GOAL OF THE EXERCISE: Out of the lines below, please list those that hold the string "packages".

DATA:

(* ===== verification/Snapshot.v ===== *)
(** Snapshots of a terminal on the client
    (packages/client/src/runtime/terminal-multiplex/snapshot/): the assembler of
    the five sections of a snapshot (snapshot.ts) and the manual snapshot request
    (manual.ts).

    The methods of [RemoteTerminalSnapshotAssembler] return the new assembler
    beside their result.  A [Uint8Array] of a section is owned by the assembler, so
    it is a value.  The promise of a manual snapshot is settled by an effect. *)

From stdpp Require Import base list.
From Stdlib Require Import ZArith Lia ZifyBool String.
From S2P Require Import Prelude JsText Json Frame Records Crc32c SideEffects Acks.

Open Scope Z_scope.

(** ** snapshot.ts *)

Definition REMOTE_TERMINAL_SNAPSHOT_MAX_BYTES : Z := 2 * 1024 * 1024.

Inductive snapshot_source := headless | provider.

Record RemoteTerminalSnapshot := mkSnapshot {
  snap_id : Z;
  snap_data : jsstring;
  snap_cols : Z;
  snap_rows : Z;
  snap_wireByteLength : Z;
  snap_coverageEndSeq : Z;
  snap_pendingDeliveryStartSeq : Z;
  snap_pendingEscapeTailAnsi : option jsstring;
  snap_source : snapshot_source;
  snap_epoch : Z;
  snap_lastTitle : option jsstring
}.

Record RemoteTerminalSnapshotAssembler := mkAssembler {
  as_snapshotId : Z;
  as_frameSeq : Z;
  as_activeBuffer : Z;
  as_source : Z;
  as_cols : Z;
  as_rows : Z;
  as_pendingDeliveryStartSeq : Z;
  as_sections : option (list bytes);
  as_offsets : list Z
}.

Definition newAssembler : RemoteTerminalSnapshotAssembler :=
  mkAssembler 0 0 0 0 80 24 0 None [0; 0; 0; 0; 0].

Definition assembler_clear (a : RemoteTerminalSnapshotAssembler) : RemoteTerminalSnapshotAssembler :=
  mkAssembler 0 (as_frameSeq a) (as_activeBuffer a) (as_source a) (as_cols a) (as_rows a)
    (as_pendingDeliveryStartSeq a) None [0; 0; 0; 0; 0].

Definition sum_Z (l : list Z) : Z := foldr Z.add 0 l.

Definition assembler_start (frame : TerminalMultiplexFrame) (a : RemoteTerminalSnapshotAssembler)
    : bool * RemoteTerminalSnapshotAssembler :=
  match decodeTerminalMultiplexSnapshotStartRecord (payload frame) with
  | None => (false, a)
  | Some record =>
      if negb (ss_snapshotId record =? correlationId frame)
         || negb (ss_coverageEndSeq record =? seq frame)
         || (ss_snapshotId record =? 0)
         || existsb (fun n => n >? REMOTE_TERMINAL_SNAPSHOT_MAX_BYTES) (ss_sectionBytes record)
         || (sum_Z (ss_sectionBytes record) >? REMOTE_TERMINAL_SNAPSHOT_MAX_BYTES)
      then (false, a)
      else (true,
        mkAssembler (ss_snapshotId record) (ss_coverageEndSeq record) (ss_activeBuffer record)
          (ss_source record) (ss_cols record) (ss_rows record) (ss_pendingDeliveryStartSeq record)
          (Some (map (fun n => new_buffer (Z.to_nat n)) (ss_sectionBytes record)))
          [0; 0; 0; 0; 0])
  end.

Definition assembler_chunk (frame : TerminalMultiplexFrame) (a : RemoteTerminalSnapshotAssembler)
    : bool * RemoteTerminalSnapshotAssembler :=
  match decodeTerminalMultiplexSnapshotChunkRecord (payload frame), as_sections a with
  | Some record, Some sections =>
      let section := Z.to_nat (sc_section record) in
      match sections !! section, as_offsets a !! section with
      | Some target, Some offset =>
          if negb (sc_snapshotId record =? as_snapshotId a)
             || negb (correlationId frame =? as_snapshotId a)
             || negb (seq frame =? as_frameSeq a)
             || negb (sc_sectionOffset record =? offset)
             || (sc_sectionOffset record + byteLength (sc_data record) >? byteLength target)
             || (byteLength (sc_data record) >? TERMINAL_MULTIPLEX_SNAPSHOT_CHUNK_DATA_BYTES)
          then (false, a)
          else (true,
            mkAssembler (as_snapshotId a) (as_frameSeq a) (as_activeBuffer a) (as_source a)
              (as_cols a) (as_rows a) (as_pendingDeliveryStartSeq a)
              (Some (<[section := view_set_bytes (Z.to_nat (sc_sectionOffset record))
                                    (sc_data record) target]> sections))
              (<[section := offset + byteLength (sc_data record)]> (as_offsets a)))
      | _, _ => (false, a)
      end
  | _, _ => (false, a)
  end.

(** [typeof value.key === 'string' || value.key === null]. *)
Definition is_string_or_null (v : option json) : bool :=
  match v with Some JNull | Some (JStr _) => true | _ => false end.

Definition isOscLink (link : json) : bool :=
  match link with
  | JObj link =>
      bool_decide (is_Some (as_string (property (js "uri") link)))
      && bool_decide (is_Some (isU32 (property (js "start") link)))
      && bool_decide (is_Some (isU32 (property (js "end") link)))
  | _ => false
  end.

Definition isSnapshotMetadata (value : option TerminalMultiplexJsonObject) : bool :=
  match value with
  | None => false
  | Some value =>
      is_string_or_null (property (js "cwd") value)
      && is_string_or_null (property (js "lastTitle") value)
      && bool_decide (is_Some (isU32 (property (js "kittyKeyboardFlags") value)))
      && (bool_decide (as_string (property (js "displayMode") value) = Some (js "auto"))
          || bool_decide (as_string (property (js "displayMode") value) = Some (js "desktop")))
      && bool_decide (is_Some (isU32 (property (js "requestedScrollbackRows") value)))
      && match property (js "oscLinks") value with
         | Some (JArr links) => forallb isOscLink links
         | _ => false
         end
  end.

(** [\x1b]. *)
Definition ESC : jsstring := [0x1b].

Definition renderDualScreen (normalScrollback normalScreen alternateScreen : jsstring)
    (activeBuffer : Z) : jsstring :=
  let normal := ESC ++ js "[?1049l" ++ ESC ++ js "[2J" ++ ESC ++ js "[3J" ++ ESC ++ js "[H"
                  ++ normalScrollback ++ normalScreen in
  let alternate := ESC ++ js "[?1049h" ++ ESC ++ js "[2J" ++ ESC ++ js "[H" ++ alternateScreen in
  normal ++ alternate ++ (if activeBuffer =? 0 then ESC ++ js "[?1049l" else []).

(** The [try] block of [end]: [None] when a section is not UTF-8 or the metadata
    is not valid. *)
Definition assemble (a : RemoteTerminalSnapshotAssembler) (sections : list bytes)
    (frameEpoch assembledBytes : Z) : option RemoteTerminalSnapshot :=
  match sections with
  | [s0; s1; s2; s3; s4] =>
      match text_decode s0, text_decode s1, text_decode s2, text_decode s3, text_decode s4 with
      | Some t0, Some t1, Some t2, Some t3, Some _ =>
          let metadata := decodeTerminalMultiplexJson s4 in
          if isSnapshotMetadata metadata then
            Some (mkSnapshot (as_snapshotId a) (renderDualScreen t0 t1 t2 (as_activeBuffer a))
                    (as_cols a) (as_rows a) assembledBytes (as_frameSeq a)
                    (as_pendingDeliveryStartSeq a)
                    (match t3 with [] => None | _ => Some t3 end)
                    (if as_source a =? 0 then headless else provider) frameEpoch
                    (match metadata with
                     | Some m => as_string (property (js "lastTitle") m)
                     | None => None
                     end))
          else None
      | _, _, _, _, _ => None
      end
  | _ => None
  end.

Definition assembler_end (frame : TerminalMultiplexFrame) (a : RemoteTerminalSnapshotAssembler)
    : option RemoteTerminalSnapshot * RemoteTerminalSnapshotAssembler :=
  match decodeTerminalMultiplexSnapshotEndRecord (payload frame), as_sections a with
  | Some record, Some sections =>
      if negb (se_status record =? 0)
         || negb (se_snapshotId record =? as_snapshotId a)
         || negb (correlationId frame =? as_snapshotId a)
         || negb (se_coverageEndSeq record =? as_frameSeq a)
         || negb (seq frame =? as_frameSeq a)
         || negb (bool_decide (map byteLength sections = as_offsets a))
         || negb (sum_Z (map byteLength sections) =? se_assembledBytes record)
         || negb (terminalMultiplexCrc32c sections =? se_crc32c record)
      then (None, assembler_clear a)
      else (assemble a sections (epoch frame) (se_assembledBytes record), assembler_clear a)
  | _, _ => (None, assembler_clear a)
  end.

(** ** manual.ts *)

Record PendingManualSnapshot := mkManual {
  manual_id : Z;
  manual_waiting : bool   (** [resolve] is not [null] *);
  manual_timer : bool
}.

Definition RemoteTerminalManualSnapshot : Type := option PendingManualSnapshot.
(* ===== verification/StreamRecords.v ===== *)
(** JSON records of a terminal stream
    (packages/protocol/typescript/src/terminal/multiplex/stream-records.ts).

    [schema.safeParse] is the zod library: the class [StreamSchemas] holds what it
    answers for the four schemas the decoders use ([None]: not a success).  The
    decoders add checks of their own, modelled here: the sequence range of a
    subscription, the priority numbers, the correlation id and the marker sequence
    of a restore. *)

From stdpp Require Import base list.
From Stdlib Require Import ZArith Lia ZifyBool String.
From S2P Require Import Prelude JsText Json Frame SideEffects.

Open Scope Z_scope.

Inductive priority := parked | visible | active_priority.

(** The parsed data, with the fields the decoders read. *)
Record SubscribeData := mkSubscribe {
  sub_terminal : jsstring;
  sub_transportGeneration : jsstring;
  sub_lastParsedSeq : jsstring;
  sub_visible : bool;
  sub_interested : bool;
  sub_priority : priority;
  sub_snapshotMaxBytes : Z
}.

Inductive resize_reason := fit | user | restore_pulse.

Record ResizeData := mkResize {
  resize_cols : Z;
  resize_rows : Z;
  resize_reason_of : resize_reason
}.

Inductive end_reason := exit | killed | gone | transport_replaced.

Record EndData := mkEnd {
  end_exitCode : option Z;
  end_reason_of : end_reason;
  end_historyKept : bool
}.

Record ModelRestoreData := mkModelRestore {
  restore_reason : jsstring;
  restore_markerSeq : jsstring;
  restore_snapshotFollows : bool
}.

Class StreamSchemas := {
  SubscribeRecordSchema : option TerminalMultiplexJsonObject -> option SubscribeData;
  ResizeRecordSchema : option TerminalMultiplexJsonObject -> option ResizeData;
  EndRecordSchema : option TerminalMultiplexJsonObject -> option EndData;
  ModelRestoreRecordSchema : option TerminalMultiplexJsonObject -> option ModelRestoreData
}.

(** [BigInt(text)] of a text of decimal digits. *)
Definition bigint_of (text : jsstring) : Z := fst (fst (digits 0 0 text)).

Record TerminalMultiplexSubscribeRecord := mkSubscribeRecord {
  sr_terminal : jsstring;
  sr_transportGeneration : jsstring;
  sr_lastParsedSeq : Z;
  sr_visible : bool;
  sr_interested : bool;
  sr_priority : Z;
  sr_snapshotMaxBytes : Z
}.

Section decoders.
Context `{StreamSchemas}.

Definition decodeTerminalMultiplexSubscribeRecord (payload : bytes)
    : option TerminalMultiplexSubscribeRecord :=
  match SubscribeRecordSchema (decodeTerminalMultiplexJson payload) with
  | None => None
  | Some data =>
      let lastParsedSeq := bigint_of (sub_lastParsedSeq data) in
      if lastParsedSeq >? 0xffffffffffffffff then None
      else Some (mkSubscribeRecord (sub_terminal data) (sub_transportGeneration data) lastParsedSeq
                   (sub_visible data) (sub_interested data)
                   (match sub_priority data with parked => 0 | visible => 1 | active_priority => 2 end)
                   (sub_snapshotMaxBytes data))
  end.

Definition decodeTerminalMultiplexResizeRecord (payload : bytes) : option ResizeData :=
  ResizeRecordSchema (decodeTerminalMultiplexJson payload).

Definition decodeTerminalMultiplexEndRecord (frame : TerminalMultiplexFrame) : option EndData :=
  match EndRecordSchema (decodeTerminalMultiplexJson (payload frame)) with
  | Some data => if correlationId frame =? 0 then Some data else None
  | None => None
  end.

Definition decodeTerminalMultiplexModelRestoreRecord (frame : TerminalMultiplexFrame)
    : option ModelRestoreData :=
  match ModelRestoreRecordSchema (decodeTerminalMultiplexJson (payload frame)) with
  | Some data =>
      if (correlationId frame =? 0) && bool_decide (restore_markerSeq data = decimal (Frame.seq frame))
      then Some data else None
  | None => None
  end.
End decoders.

(** A concrete instance: what zod accepts for the two records the client reads. *)
Definition end_schema (value : option TerminalMultiplexJsonObject) : option EndData :=
  match value with
  | None => None
  | Some o =>
      let reason :=
        match as_string (property (js "reason") o) with
        | Some r =>
            if jsstring_eqb r (js "exit") then Some exit
            else if jsstring_eqb r (js "killed") then Some killed
            else if jsstring_eqb r (js "gone") then Some gone
            else if jsstring_eqb r (js "transport-replaced") then Some transport_replaced else None
        | None => None
        end in
      match reason, property (js "historyKept") o, property (js "exitCode") o with
      | Some reason, Some (JBool kept), Some JNull => Some (mkEnd None reason kept)
      | Some reason, Some (JBool kept), exitCode =>
          match isI32 exitCode with Some z => Some (mkEnd (Some z) reason kept) | None => None end
      | _, _, _ => None
      end
  end.

Definition restore_reasons : list jsstring :=
  [js "hidden-drop"; js "pending-cap"; js "ack-stall"; js "sequence-gap"; js "provider-gap";
   js "renderer-replaced"].

(** The regular expression of a sequence: 0, or digits without a leading 0. *)
Definition is_decimal (s : jsstring) : bool :=
  match s with
  | [] => false
  | [c] => is_digit c
  | c :: _ => negb (c =? 0x30) && forallb is_digit s
  end.

Definition restore_schema (value : option TerminalMultiplexJsonObject) : option ModelRestoreData :=
  match value with
  | None => None
  | Some o =>
      match as_string (property (js "reason") o), as_string (property (js "markerSeq") o),
            property (js "snapshotFollows") o with
      | Some reason, Some marker, Some (JBool follows) =>
          if bool_decide (reason ∈ restore_reasons) && is_decimal marker
          then Some (mkModelRestore reason marker follows) else None
      | _, _, _ => None
      end
  end.

Definition sample_schemas : StreamSchemas :=
  {| SubscribeRecordSchema := fun _ => None;
     ResizeRecordSchema := fun _ => None;
     EndRecordSchema := end_schema;
     ModelRestoreRecordSchema := restore_schema |}.
(** ** Properties *)

(** What a delivery may do, whatever happens to it and in whatever state: a
    step only sends Ack, Credit and SnapshotRequest frames on the stream's own
    route, calls the renderer and resolves manual snapshots; the end of the stream
    is signalled at most once and as the last thing of the step; correlation ids
    are never given back; and the error kept for host effects is never thrown. *)
Theorem delivery_contract `{StreamSchemas} route normalize e s :
  let '(r, s', out) := delivery_step route normalize e s in
  (exists pre tail, out = pre ++ tail
     /\ Forall (fun o => calm_effect route o = true) pre /\ (tail = [] \/ tail = [o_ended]))
  /\ ds_nextCorrelationId s <= ds_nextCorrelationId s'
  /\ r <> Exn HostRecoveryEffect.
Proof.
  pose proof (ending_step route normalize e s) as He.
  destruct (delivery_step route normalize e s) as [[r s'] out].
  destruct He as [(pre & tail & -> & [Hc Hn] & Ht) Hr].
  split; [by exists pre, tail|]. split; [done|]. destruct r; [done|]. intros [= ->]. by apply Hr.
Qed.
(* ===== verification/StreamInputs.v ===== *)
(** The input side of a stream, step by step: proofs about Controls.v and Stream.v.

    [inputs] is the part of the state that input flow control uses, [tracked] the
    effects it owns: Input frames, the settling of input promises and the closing of
    the stream.  [step_moves] says what every event does to them: [apply_event] for
    the events that change them, [send_moves] for the three input methods, and nothing
    else, except that the stream may close on the way, which settles every promise. *)

From stdpp Require Import base list.
From Stdlib Require Import ZArith Lia ZifyBool String.
From S2P Require Import Prelude JsText Json Frame Records Recovery SideEffects Acks.
From S2P Require Import Snapshot Effects StreamRecords Delivery DeliveryEffects Controls Stream.

Open Scope Z_scope.

Record inputs := mkInputs {
  i_sent : Z;
  i_acked : Z;
  i_credit : Z;
  i_frame : Z;
  i_pending : list PendingInput
}.

Definition inputs_of (s : stream_state) : inputs :=
  let c := ss_controls s in
  mkInputs (inputSeq c) (inputAckSeq c) (inputCreditBytes c) (inputMaxFrameBytes c) (pendingInputs c).

Definition tracked (o : stream_effect) : bool :=
  match o with
  | o_send Input _ _ _ _ | o_input _ _ | o_closed _ => true
  | _ => false
  end.

Definition io (out : list stream_effect) : list stream_effect := List.filter tracked out.
(* ===== verification/RpcFrame.v ===== *)
(** The frames of the runtime protocol: their data (generated from frame.proto), the wire
    preamble (frame-codec.ts) and the receiving side (frame-receiver.ts).

    The protobuf runtime ([toBinary], [fromBinary] of @bufbuild/protobuf) is third-party
    code: the class [FrameBinary] holds its two functions, [FrameBinaryLaws] what its
    documentation states of them. *)

From stdpp Require Import base list countable.
From Stdlib Require Import ZArith Lia ZifyBool String.
From S2P Require Import Prelude JsText Json RpcValues.

Open Scope Z_scope.

#[local] Set Warnings "-clear-no-such-hyp".

(** ** Frames *)

Record Hello := mkHello {
  hl_supportedProtocolVersions : list Z;
  hl_peerKind : Z;
  hl_peerName : jsstring;
  hl_peerVersion : jsstring;
  hl_peerInstanceId : jsstring;
  hl_maxFrameBytes : Z;
  hl_initialCallCreditBytes : Z;
  hl_supportedTransportFeatures : list Z
}.

(** [cs_destination]: [Some None] is a destination whose target is not set. *)
Record CallStart := mkCallStart {
  cs_callId : Z;
  cs_procedure : jsstring;
  cs_timeoutMs : Z;
  cs_destination : option (option jsstring)
}.

Inductive FrameBody :=
  | fb_hello (hello : Hello)
  | fb_welcome (welcome : Welcome)
  | fb_callStart (start : CallStart)
  | fb_payload (callId : Z) (data : bytes)
  | fb_callEnd (callId : Z) (status : option Status)
  | fb_cancel (callId : Z) (status : option Status)
  | fb_windowUpdate (callId creditBytes : Z)
  | fb_ping (nonce : Z)
  | fb_pong (nonce : Z)
  | fb_goAway (status : option Status)
  | fb_undefined.

Record ProtocolFrame := mkProtocolFrame {
  fr_protocolVersion : Z;
  fr_sequence : Z;
  fr_body : FrameBody
}.

(** [fromBinary] answers [None] where it throws. *)
Class FrameBinary := {
  toBinary : ProtocolFrame -> bytes;
  fromBinary : bytes -> option ProtocolFrame
}.

(** Parsing what was serialized gives the message back. *)
Class FrameBinaryLaws (B : FrameBinary) := {
  fromBinary_toBinary : forall f, fromBinary (toBinary f) = Some f;
  toBinary_ok : forall f, bytes_ok (toBinary f)
}.

(** ** The wire preamble *)

Definition WIRE_MAGIC : bytes := [0x41; 0x47; 0x53; 0x54].
Definition WIRE_PREAMBLE_BYTES : Z := byteLength WIRE_MAGIC + 1.

Definition internal (message : jsstring) : thrown := newRuntimeProtocolError StatusCode.INTERNAL message.

Definition hasProtocolMagic (bs : bytes) : bool :=
  (byteLength bs >=? byteLength WIRE_MAGIC)
  && bool_decide (bs !! 0%nat = WIRE_MAGIC !! 0%nat) && bool_decide (bs !! 1%nat = WIRE_MAGIC !! 1%nat)
  && bool_decide (bs !! 2%nat = WIRE_MAGIC !! 2%nat) && bool_decide (bs !! 3%nat = WIRE_MAGIC !! 3%nat).

Section codec.
Context {B : FrameBinary}.

(** [new Uint8Array(5 + payload.byteLength)], then the magic, the version and the payload
    are written in it. *)
Definition encodeProtocolFrame (frame : ProtocolFrame) : bytes :=
  let payload := toBinary frame in
  let bs := new_buffer (Z.to_nat WIRE_PREAMBLE_BYTES + List.length payload) in
  let bs := view_set_bytes 0 WIRE_MAGIC bs in
  let bs := <[List.length WIRE_MAGIC := PROTOCOL_VERSION]> bs in
  view_set_bytes (Z.to_nat WIRE_PREAMBLE_BYTES) payload bs.

Definition is_undefined (b : FrameBody) : bool :=
  match b with fb_undefined => true | _ => false end.

Definition decodeProtocolFrame (bs : bytes) : outcome thrown (option ProtocolFrame) :=
  if negb (hasProtocolMagic bs) then Ret None else
  if byteLength bs <? WIRE_PREAMBLE_BYTES
  then Exn (internal (js "Runtime protocol preamble is incomplete")) else
  if negb (bool_decide (bs !! List.length WIRE_MAGIC = Some PROTOCOL_VERSION))
  then Exn (newRuntimeProtocolError StatusCode.FAILED_PRECONDITION
              (js "Runtime protocol wire version mismatch")) else
  match fromBinary (drop (Z.to_nat WIRE_PREAMBLE_BYTES) bs) with
  | None => Exn (internal (js "Runtime protocol frame is malformed"))
  | Some frame =>
      if is_undefined (fr_body frame)
      then Exn (internal (js "Runtime protocol frame body is missing")) else
      if negb (fr_protocolVersion frame =? PROTOCOL_VERSION)
      then Exn (newRuntimeProtocolError StatusCode.FAILED_PRECONDITION
                  (js "Runtime protocol frame version mismatch"))
      else Ret (Some frame)
  end.

(** ** ProtocolReceiver *)

Record ProtocolReceiver := mkReceiver {
  rv_maxFrameBytes : Z;
  rv_sequence : Z
}.

Definition newReceiver : ProtocolReceiver := mkReceiver MAX_FRAME_BYTES 0.

Definition receiver_configure (welcome : Welcome) (r : ProtocolReceiver) : ProtocolReceiver :=
  mkReceiver (wl_maxFrameBytes welcome) (rv_sequence r).

Definition claims (bs : bytes) : bool := hasProtocolMagic bs.

Definition sequence_failed : thrown := internal (js "Runtime protocol sequence failed").

Definition receive (bs : bytes) (r : ProtocolReceiver)
    : outcome thrown (option ProtocolFrame) * ProtocolReceiver :=
  if byteLength bs >? rv_maxFrameBytes r then
    if negb (hasProtocolMagic bs) then (Ret None, r)
    else (Exn (newRuntimeProtocolError StatusCode.RESOURCE_EXHAUSTED
                 (js "Runtime protocol frame exceeds the limit")), r)
  else
    match decodeProtocolFrame bs with
    | Exn e => (Exn e, r)
    | Ret None => (Ret None, r)
    | Ret (Some frame) =>
        if negb (fr_sequence frame =? rv_sequence r + 1) then (Exn sequence_failed, r)
        else (Ret (Some frame), mkReceiver (rv_maxFrameBytes r) (fr_sequence frame))
    end.
End codec.

(** ** Laws *)

Section laws.
Context {B : FrameBinary}.

Lemma encodeProtocolFrame_eq frame :
  encodeProtocolFrame frame = WIRE_MAGIC ++ [PROTOCOL_VERSION] ++ toBinary frame.
Proof.
  unfold encodeProtocolFrame. apply list_eq. intros i.
  set (p := toBinary frame). change (Z.to_nat WIRE_PREAMBLE_BYTES) with 5%nat.
  change (List.length WIRE_MAGIC) with 4%nat.
  assert (Hnew : forall j, (j < 5 + List.length p)%nat ->
    exists x, (<[4%nat:=PROTOCOL_VERSION]> (view_set_bytes 0 WIRE_MAGIC (new_buffer (5 + List.length p)))) !! j = Some x).
  { intros j Hj. apply lookup_lt_is_Some_2.
    rewrite length_insert, length_view_set_bytes, length_new_buffer. done. }
  rewrite lookup_view_set_bytes. destruct (decide (i < 5 + List.length p)%nat) as [Hi|Hi].
  - destruct (Hnew i Hi) as [x Hx]. rewrite Hx. cbn [fmap option_fmap option_map].
    destruct (decide (5 <= i)%nat) as [H5|H5].
    + rewrite (lookup_app_r WIRE_MAGIC) by (cbn; lia).
      change (List.length WIRE_MAGIC) with 4%nat.
      rewrite lookup_app_r by (cbn; lia). change (List.length [PROTOCOL_VERSION]) with 1%nat.
      replace (i - 4 - 1)%nat with (i - 5)%nat by lia.
      destruct (lookup_lt_is_Some_2 p (i - 5)) as [y Hy]; [lia|]. by rewrite Hy.
    + cbn [default]. change (default x None) with x. rewrite <- Hx. destruct (decide (i = 4%nat)) as [->|H4].
      * rewrite list_lookup_insert_eq; [done|]. rewrite length_view_set_bytes, length_new_buffer. lia.
      * rewrite list_lookup_insert_ne by lia. rewrite lookup_view_set_bytes.
        destruct (lookup_lt_is_Some_2 (new_buffer (5 + List.length p)) i) as [z Hz];
          [rewrite length_new_buffer; lia|].
        rewrite Hz. destruct i as [|[|[|[|i]]]]; [reflexivity.. | lia].
  - rewrite (lookup_ge_None_2 (WIRE_MAGIC ++ _)) by (rewrite !length_app; cbn; lia).
    match goal with |- _ <$> ?l !! i = _ => rewrite (lookup_ge_None_2 l i) end; [done|].
    rewrite length_insert, length_view_set_bytes, length_new_buffer. lia.
Qed.

Lemma length_encode frame : byteLength (encodeProtocolFrame frame) = WIRE_PREAMBLE_BYTES + byteLength (toBinary frame).
Proof.
  rewrite encodeProtocolFrame_eq. change WIRE_PREAMBLE_BYTES with 5. unfold byteLength.
  rewrite !length_app. cbn [List.length WIRE_MAGIC]. lia.
Qed.

Lemma magic_encode frame : hasProtocolMagic (encodeProtocolFrame frame) = true.
Proof.
  unfold hasProtocolMagic. rewrite length_encode, encodeProtocolFrame_eq.
  change WIRE_PREAMBLE_BYTES with 5. change (byteLength WIRE_MAGIC) with 4.
  replace (5 + byteLength (toBinary frame) >=? 4) with true by (unfold byteLength; lia). done.
Qed.

Lemma decode_encoded `{!FrameBinaryLaws B} frame :
  fr_body frame <> fb_undefined -> fr_protocolVersion frame = PROTOCOL_VERSION ->
  decodeProtocolFrame (encodeProtocolFrame frame) = Ret (Some frame).
Proof.
  intros Hb Hv. unfold decodeProtocolFrame. rewrite magic_encode, length_encode. cbn [negb].
  replace (WIRE_PREAMBLE_BYTES + byteLength (toBinary frame) <? WIRE_PREAMBLE_BYTES) with false
    by (unfold byteLength; lia).
  rewrite encodeProtocolFrame_eq.
  rewrite bool_decide_true by done. cbn [negb].
  change (drop (Z.to_nat WIRE_PREAMBLE_BYTES) (WIRE_MAGIC ++ [PROTOCOL_VERSION] ++ toBinary frame))
    with (toBinary frame).
  rewrite fromBinary_toBinary, Hv. cbn. by destruct (fr_body frame).
Qed.

(** What is accepted is a frame of this version, framed with the preamble. *)
Lemma decode_accepted bs frame :
  decodeProtocolFrame bs = Ret (Some frame) ->
  hasProtocolMagic bs = true /\ bs !! 4%nat = Some PROTOCOL_VERSION /\
  fromBinary (drop 5 bs) = Some frame /\ fr_protocolVersion frame = PROTOCOL_VERSION /\
  fr_body frame <> fb_undefined.
Proof.
  unfold decodeProtocolFrame. change (Z.to_nat WIRE_PREAMBLE_BYTES) with 5%nat.
  change (List.length WIRE_MAGIC) with 4%nat.
  destruct (hasProtocolMagic bs); cbn [negb]; [|done].
  destruct (byteLength bs <? _); [done|].
  case_bool_decide as Hv; cbn [negb]; [|done].
  destruct (fromBinary _) as [f|]; [|done].
  destruct (is_undefined (fr_body f)) eqn:Eu; [done|].
  destruct (fr_protocolVersion f =? PROTOCOL_VERSION) eqn:Ev; cbn [negb]; [|done].
  intros H. injection H as ->. bool_prop. split_and!; try done. intros Hn. by rewrite Hn in Eu.
Qed.

(** Receiving encoded frames one after the other. *)
Fixpoint receive_all (l : list bytes) (r : ProtocolReceiver) : list (outcome thrown (option ProtocolFrame)) * ProtocolReceiver :=
  match l with
  | [] => ([], r)
  | bs :: rest => let '(x, r) := receive bs r in let '(xs, r) := receive_all rest r in (x :: xs, r)
  end.

Lemma receive_encoded `{!FrameBinaryLaws B} frame r :
  fr_body frame <> fb_undefined -> fr_protocolVersion frame = PROTOCOL_VERSION ->
  byteLength (encodeProtocolFrame frame) <= rv_maxFrameBytes r ->
  receive (encodeProtocolFrame frame) r =
    if fr_sequence frame =? rv_sequence r + 1
    then (Ret (Some frame), mkReceiver (rv_maxFrameBytes r) (fr_sequence frame))
    else (Exn sequence_failed, r).
Proof.
  intros Hb Hv Hm. unfold receive.
  replace (byteLength (encodeProtocolFrame frame) >? rv_maxFrameBytes r) with false by lia.
  rewrite decode_encoded by done. by destruct (fr_sequence frame =? _).
Qed.
End laws.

WRITTEN ANSWER:
    (packages/client/src/runtime/terminal-multiplex/snapshot/): the assembler of
    (packages/protocol/typescript/src/terminal/multiplex/stream-records.ts).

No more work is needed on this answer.